▸ Problem to solve: All of the records shown below need to be copied with no differences.

** Given information follows **

(** * mirror: verification of a directory tree against a file database

    A shallow embedding of [src/src/mirror/utils.hpp] (the tree walker
    [scanFiles], the verification engine [verifyDir] with its local
    [EventHandler], and [processFile]) and of the tail of [main] and of
    [VerifyDirMismatchHandler::checkFileMismatch] in [src/src/main.cpp]. *)

From Stdlib Require Import ZArith Lia.

From stdpp Require Import base list gmap sets strings.

From Equations Require Import Equations.

Open Scope Z_scope.

(** ** Data model (FileDB.hpp as used by utils.hpp and main.cpp) *)

Inductive FileType := file | directory.

#[global] Instance FileType_eq_dec : EqDecision FileType.
Proof. solve_decision. Defined.

#[global] Instance byte_eq_dec : EqDecision Byte.byte := Byte.byte_eq_dec.

(** [mirror::FileRecord]: the file size is a 64-bit unsigned integer, the
    timestamp is compared through [millis()], the MD5 digest is a 16-byte
    array compared with [std::equal]. *)
Record FileRecord := mkFileRecord {
  type : FileType;
  fileSize : Z;
  lastModifiedMillis : Z;
  md5Digest : list Byte.byte
}.

(** [mirror::DirFileMap]: the files recorded for one directory, keyed by
    their (UTF-8) name. *)
Abbreviation DirFileMap := (gmap string FileRecord).

(** [mirror::DirSet]: relative paths of the directories known to the DB. *)
Abbreviation DirSet := (gset string).

(** Modelled from the spec: the snapshot store [mirror::FileDB]
    (FileDB.hpp is outside the sources), seen through the two read
    queries [verifyDir] uses. *)
Record FileDB := mkFileDB {
  db_dirs : DirSet;
  db_files : gmap string DirFileMap
}.

(** Modelled from the spec: [FileDB::getDirs(dest)], the set of all
    known directory paths. *)
Definition getDirs (db : FileDB) : DirSet := db_dirs db.

(** Modelled from the spec: [FileDB::getFiles(relDir, size, dest)], the
    records of the children of exactly one directory; a directory without
    recorded files has an empty map. *)
Definition getFiles (db : FileDB) (relDir : string) : DirFileMap :=
  default ∅ (db_files db !! relDir).

(** ** Errors *)

Definition EIO : Z := 5.

Definition ENOTDIR : Z := 20.

(** Fatal errors: the exceptions thrown by [handleOpenFileError],
    [handleReadFileError], by [throw errno] in [scanFiles] and
    [processFile], and a failed [assert]. *)
Inductive Err :=
| OpenFailure (errno : Z)
| ReadFailure (errno : Z)
| DirOpenFailure (errno : Z)
| CloseFailure (errno : Z)
| AssertFailure.

(** ** A state and exception monad

    [M S A] threads the state [S] through the computation and keeps it
    when an exception is thrown, so that the effects done before the
    exception (open handles, log lines, ...) stay observable. *)

Definition M (S A : Type) : Type := S -> (Err + A) * S.

#[global] Instance M_ret {S} : MRet (M S) := fun A a s => (inr a, s).

#[global] Instance M_bind {S} : MBind (M S) := fun A B f m s =>
  match m s with
  | (inl e, s') => (inl e, s')
  | (inr a, s') => f a s'
  end.

Definition throw {S A} (e : Err) : M S A := fun s => (inl e, s).

Definition get {S} : M S S := fun s => (inr s, s).

Definition modify {S} (f : S -> S) : M S unit := fun s => (inr tt, f s).

(** [try { m } catch (...) { h }] *)
Definition catch {S A} (m : M S A) (h : Err -> M S A) : M S A := fun s =>
  match m s with
  | (inl e, s') => h e s'
  | r => r
  end.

** End of Given information **

▸ Answer area:
(** * mirror: verification of a directory tree against a file database

    A shallow embedding of [src/src/mirror/utils.hpp] (the tree walker
    [scanFiles], the verification engine [verifyDir] with its local
    [EventHandler], and [processFile]) and of the tail of [main] and of
    [VerifyDirMismatchHandler::checkFileMismatch] in [src/src/main.cpp]. *)

From Stdlib Require Import ZArith Lia.

From stdpp Require Import base list gmap sets strings.

From Equations Require Import Equations.

Open Scope Z_scope.

(** ** Data model (FileDB.hpp as used by utils.hpp and main.cpp) *)

Inductive FileType := file | directory.

#[global] Instance FileType_eq_dec : EqDecision FileType.
Proof. solve_decision. Defined.

#[global] Instance byte_eq_dec : EqDecision Byte.byte := Byte.byte_eq_dec.

(** [mirror::FileRecord]: the file size is a 64-bit unsigned integer, the
    timestamp is compared through [millis()], the MD5 digest is a 16-byte
    array compared with [std::equal]. *)
Record FileRecord := mkFileRecord {
  type : FileType;
  fileSize : Z;
  lastModifiedMillis : Z;
  md5Digest : list Byte.byte
}.

(** [mirror::DirFileMap]: the files recorded for one directory, keyed by
    their (UTF-8) name. *)
Abbreviation DirFileMap := (gmap string FileRecord).

(** [mirror::DirSet]: relative paths of the directories known to the DB. *)
Abbreviation DirSet := (gset string).

(** Modelled from the spec: the snapshot store [mirror::FileDB]
    (FileDB.hpp is outside the sources), seen through the two read
    queries [verifyDir] uses. *)
Record FileDB := mkFileDB {
  db_dirs : DirSet;
  db_files : gmap string DirFileMap
}.

(** Modelled from the spec: [FileDB::getDirs(dest)], the set of all
    known directory paths. *)
Definition getDirs (db : FileDB) : DirSet := db_dirs db.

(** Modelled from the spec: [FileDB::getFiles(relDir, size, dest)], the
    records of the children of exactly one directory; a directory without
    recorded files has an empty map. *)
Definition getFiles (db : FileDB) (relDir : string) : DirFileMap :=
  default ∅ (db_files db !! relDir).

(** ** Errors *)

Definition EIO : Z := 5.

Definition ENOTDIR : Z := 20.

(** Fatal errors: the exceptions thrown by [handleOpenFileError],
    [handleReadFileError], by [throw errno] in [scanFiles] and
    [processFile], and a failed [assert]. *)
Inductive Err :=
| OpenFailure (errno : Z)
| ReadFailure (errno : Z)
| DirOpenFailure (errno : Z)
| CloseFailure (errno : Z)
| AssertFailure.

(** ** A state and exception monad

    [M S A] threads the state [S] through the computation and keeps it
    when an exception is thrown, so that the effects done before the
    exception (open handles, log lines, ...) stay observable. *)

Definition M (S A : Type) : Type := S -> (Err + A) * S.

#[global] Instance M_ret {S} : MRet (M S) := fun A a s => (inr a, s).

#[global] Instance M_bind {S} : MBind (M S) := fun A B f m s =>
  match m s with
  | (inl e, s') => (inl e, s')
  | (inr a, s') => f a s'
  end.

Definition throw {S A} (e : Err) : M S A := fun s => (inl e, s).

Definition get {S} : M S S := fun s => (inr s, s).

Definition modify {S} (f : S -> S) : M S unit := fun s => (inr tt, f s).

(** [try { m } catch (...) { h }] *)
Definition catch {S A} (m : M S A) (h : Err -> M S A) : M S A := fun s =>
  match m s with
  | (inl e, s') => h e s'
  | r => r
  end.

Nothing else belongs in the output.